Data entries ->
+ + + + + + +

(* ===== verification/Config.v ===== *)
(** The parts of crates/hedge-config (models.rs, defaults.rs) that the trading path
    reads.  A [NaiveTime] is its number of seconds since midnight: the configuration
    format is [%H:%M:%S]. *)

From S2P Require Import Prelude Ieee Core RiskTables.

(** [NaiveTime::from_hms_opt]. *)
Definition from_hms_opt (h m s : Z) : option Z :=
  if (0 <=? h) && (h <? 24) && (0 <=? m) && (m <? 60) && (0 <=? s) && (s <? 60)
  then Some (h * 3600 + m * 60 + s) else None.

Record CapitalConfig := mk_CapitalConfig {
  base_inr : Z;
  daily_profit_target_min_inr : Z;
  daily_profit_target_max_inr : Z;
  post_target_policy : Target.PostTargetPolicy;
}.

Record RiskConfig := mk_RiskConfig {
  max_daily_loss_inr : Z;
  max_position_per_symbol : Z;
  max_position_portfolio : Z;
  max_leverage_per_symbol : f32;
  max_leverage_account : f32;
  max_drawdown_inr : Z;
  max_trades_per_minute : Z;
  max_trades_per_hour : Z;
  max_trades_per_session : Z;
  max_exposure_per_symbol_inr : Z;
  max_exposure_per_sector_inr : Z;
  slippage_threshold_bps : Z;
  slippage_cooldown_ms : Z;
  volatility_block_threshold : f32;
  broker_latency_block_ms : Z;
  base_risk_per_trade_inr : Z;
}.

Record SessionConfig := mk_SessionConfig { start_ist : Z; end_ist : Z }.

Record BrokerConfig := mk_BrokerConfig {
  primary : BrokerId.t;
  backup : BrokerId.t;
  failover_error_rate : f32;
  failover_latency_ms : Z;
}.

(** [nats_url] is only used to connect. *)
Record WarmCacheConfig := mk_WarmCacheConfig {
  trade_confidence_lru_size : Z;
  staleness_window_ms : Z;
}.

Module Defaults.
Definition ist_0915 : Z := unwrap_or 0 (from_hms_opt 9 15 0).
Definition ist_0945 : Z := unwrap_or 0 (from_hms_opt 9 45 0).
Definition ist_1530 : Z := unwrap_or 0 (from_hms_opt 15 30 0).

Definition capital : CapitalConfig :=
  {| base_inr := 20000; daily_profit_target_min_inr := 300;
     daily_profit_target_max_inr := 1000; post_target_policy := Target.ReduceSizeToZero |}.

Definition risk : RiskConfig :=
  {| max_daily_loss_inr := 600;
     max_position_per_symbol := 200;
     max_position_portfolio := 500;
     max_leverage_per_symbol := f32_of_Z 5;
     max_leverage_account := f32_of_Z 5;
     max_drawdown_inr := 1000;
     max_trades_per_minute := 4;
     max_trades_per_hour := 30;
     max_trades_per_session := 60;
     max_exposure_per_symbol_inr := 20000;
     max_exposure_per_sector_inr := 30000;
     slippage_threshold_bps := 25;
     slippage_cooldown_ms := 60000;
     volatility_block_threshold := f32_lit 6 100;
     broker_latency_block_ms := 250;
     base_risk_per_trade_inr := 100 |}.

Definition session : SessionConfig := {| start_ist := ist_0915; end_ist := ist_1530 |}.

Definition brokers : BrokerConfig :=
  {| primary := BrokerId.Zerodha; backup := BrokerId.Dhan;
     failover_error_rate := f32_lit 20 100; failover_latency_ms := 250 |}.

Definition warm_cache : WarmCacheConfig :=
  {| trade_confidence_lru_size := 8192; staleness_window_ms := 5000 |}.
End Defaults.

(** The ranges the Rust field types impose. *)
Definition capital_ok (c : CapitalConfig) : Prop :=
  u32_ok (base_inr c) /\ u32_ok (daily_profit_target_max_inr c).

Definition risk_ok (c : RiskConfig) : Prop :=
  u32_ok (max_daily_loss_inr c) /\ u32_ok (max_position_per_symbol c)
  /\ u32_ok (max_position_portfolio c) /\ u32_ok (max_drawdown_inr c)
  /\ u32_ok (max_exposure_per_symbol_inr c) /\ u32_ok (base_risk_per_trade_inr c).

+ + + + + + +

DIRECTIONS FOR THIS TASK -> The number of lines in the data holding the string "Prop" is the whole answer.

RESPONSE -> 2